Jay S. answered • 01/09/21
Patient, Engaging Math Tutor for Algebra through Calculus
a. The gradient of a scalar field is a vector made up of the partial derivatives with respect to each relevant variable (x, y, and z here). Gradient = <∂/∂x(Φ), ∂/∂y(Φ), ∂/∂z(Φ)>. Doing the actual calculations:
∂/∂x(Φ) = 3sin(-y)*cos(-x)*(-1) = -3cos(-x)sin(-y). Using the fact that sin(-y) = -sin(-y) and cos(-x) = cos(x) because of the properties of odd and even functions, it simplifies to 3cos(x)sin(y).
∂/∂y(Φ) = 3sin(-x)*cos(-y), and by the same reasoning, it simplifies to 3sin(x)cos(y).
∂/∂z(Φ) = 0, because there are no z-terms in the original scalar-valued function.
So the gradient is <3cos(x)sin(y), 3sin(x)cos(y), 0>.

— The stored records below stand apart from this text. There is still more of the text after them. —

Lemma filter_out_prefix (l1 l2 : list row) :
  NoDup (idx <$> (l1 ++ l2)) →
  filter (λ r, idx r ∉ idx <$> l1) (l1 ++ l2) = l2.
Proof.
  intros Hnd. rewrite filter_app.
  rewrite fmap_app in Hnd. apply NoDup_app in Hnd as (_ & Hdis & _).
  rewrite filter_none, filter_all; [reflexivity| |].
  - intros r Hr Hin. apply (Hdis (idx r) Hin).
    apply list_elem_of_fmap. by exists r.
  - intros r Hr Hn. apply Hn. apply list_elem_of_fmap. by exists r.
Qed.

(** On a table in ascending index order, deleting the [n] oldest rows drops
    the first [n]. *)
Lemma delete_oldest_drop (n : Z) (rs : list row) :
  0 ≤ n → StronglySorted Z.lt (idx <$> rs) →
  filter (λ r, idx r ∉ oldest n rs) rs = drop (Z.to_nat n) rs.
Proof.
  intros Hn Hs. unfold oldest.
  destruct (decide (n < 0)) as [Hneg|_]; [lia|].
  rewrite (ascending_sorted _ Hs), <- fmap_take.
  pose proof (filter_out_prefix (take (Z.to_nat n) rs) (drop (Z.to_nat n) rs)) as H.
  rewrite take_drop in H. apply H. by apply ascending_NoDup.
Qed.

Lemma after_nil (w : world) : after w [] (tables w) = w.
Proof. destruct w. unfold after. simpl. by rewrite app_nil_r. Qed.

Lemma execute_after (c : command) (w0 w : world) (cs : list command)
    (ts : gmap string table) (tb : table) :
  w = after w0 cs ts →
  fault w0 (length (journal w0) + length cs) = false →
  ts !! target c = Some tb →
  execute c w
  = (Some (run c w0 tb).2,
     after w0 (cs ++ [c]) (<[target c := (run c w0 tb).1]> ts)).
Proof.
  intros -> F T.
  rewrite (execute_ok c _ tb); simpl; [| by rewrite length_app | exact T].
  assert (R : run c (after w0 cs ts) tb = run c w0 tb) by (by destruct c).
  rewrite R. unfold set_tables, log_command, after. simpl.
  by rewrite <- app_assoc.
Qed.

Lemma insertable_values (table : string) (a : kw.t) (ts st : sqlval) :
  table ∈ [TELEMETRY; LOCATION; ALARM] →
  ∃ values, insert_values table a ts st = Some values ∧ last values = Some st.
Proof.
  intros H. apply elem_of_cons in H as [->|H]; [eexists; split; reflexivity|].
  apply elem_of_cons in H as [->|H]; [eexists; split; reflexivity|].
  apply elem_of_cons in H as [->|H]; [eexists; split; reflexivity|].
  inversion H.
Qed.


(** ** The order of the rows and the update loop *)

Lemma ascending_filter (P : row → Prop) `{∀ r, Decision (P r)} (rs : list row) :
  StronglySorted Z.lt (idx <$> rs) → StronglySorted Z.lt (idx <$> filter P rs).
Proof.
  induction rs as [|r rs IH]; intros Hs; [constructor|].
  rewrite fmap_cons in Hs. apply StronglySorted_inv in Hs as [Hs Hr].
  rewrite filter_cons. destruct (decide (P r)); [|by apply IH].
  rewrite fmap_cons. constructor; [by apply IH|].
  rewrite Forall_forall in Hr |- *. intros z Hz. apply Hr.
  apply list_elem_of_fmap in Hz as (r' & -> & Hr').
  apply list_elem_of_filter in Hr' as [_ Hr'].
  apply list_elem_of_fmap. by exists r'.
Qed.

Lemma set_status_idx (tb : table) (s : string) (r : row) :
  idx (set_status tb s r) = idx r.
Proof.
  unfold set_status. destruct (col_index "status" (t_cols tb)) as [[|j]|]; reflexivity.
Qed.

Lemma update_keeps_idx (tb : table) (s : string) (i : sqlval) (rs : list row) :
  idx <$> ((λ r, if idx_is i r then set_status tb s r else r) <$> rs) = idx <$> rs.
Proof.
  induction rs as [|r rs IH]; [reflexivity|].
  rewrite !fmap_cons, IH. f_equal.
  destruct (idx_is i r); [apply set_status_idx | reflexivity].
Qed.

(** Every command keeps the order invariant, and a freshly created table has
    it: the tables the engine reaches are in ascending index order. *)
Lemma run_ordered (c : command) (w : world) (tb : table) :
  ordered tb → ordered (run c w tb).1.
Proof.
  intros [Hs Hb]. destruct c; simpl; try (by split).
  - split; simpl.
    + rewrite fmap_app. apply StronglySorted_app_2; [|exact Hs|by repeat constructor].
      intros x y Hx Hy. apply list_elem_of_fmap in Hx as (r & -> & Hr).
      rewrite Forall_forall in Hb. specialize (Hb r Hr).
      simpl in Hy. apply list_elem_of_singleton in Hy as ->. lia.
    + apply Forall_app. split.
      * eapply Forall_impl; [exact Hb|]. intros r Hr. simpl in Hr. lia.
      * repeat constructor. simpl. lia.
  - split; simpl.
    + by rewrite update_keeps_idx.
    + rewrite Forall_forall in Hb |- *. intros r Hr.
      apply list_elem_of_fmap in Hr as (r' & -> & Hr').
      destruct (idx_is i r'); [rewrite set_status_idx|]; by apply Hb.
  - split; simpl.
    + by apply ascending_filter.
    + rewrite Forall_forall in Hb |- *. intros r Hr.
      apply list_elem_of_filter in Hr as [_ Hr]. by apply Hb.
  - split; simpl.
    + by apply ascending_filter.
    + rewrite Forall_forall in Hb |- *. intros r Hr.
      apply list_elem_of_filter in Hr as [_ Hr]. by apply Hb.
Qed.

Lemma empty_table_ordered (cs : list string) : ordered (empty_table cs).
Proof. split; constructor. Qed.

Lemma state_of_tables (w w' : world) (table : string) (z : Z) :
  tables w' = tables w → state_of w' table z = state_of w table z.
Proof. intros H. unfold state_of. by rewrite H. Qed.

Lemma filter_fmap_fixed (g : row → row) (z : Z) (rs : list row) :
  (∀ r, idx (g r) = idx r) → (∀ r, idx r = z → g r = r) →
  filter (λ r, idx r = z) (g <$> rs) = filter (λ r, idx r = z) rs.
Proof.
  intros Hidx Hfix. induction rs as [|r rs IH]; [reflexivity|].
  rewrite fmap_cons, !filter_cons, IH, Hidx.
  destruct (decide (idx r = z)) as [E|_]; [|reflexivity].
  by rewrite (Hfix r E).
Qed.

b. The Laplacian, however, is not a vector: it's a scalar operator defined by ∂2/∂x2(Φ) + ∂2/∂y2(Φ) + ∂2/∂z2(Φ). Basically, it's the divergence of the gradient. We can take partial derivatives of each component of the gradient and just add them:
-3sin(x)sin(y) + -3sin(x)sin(y) + 0 = -6sin(x)sin(y).
c. A field is harmonic if the Laplacian is zero, which obviously isn't the case here. So Φ is not harmonic.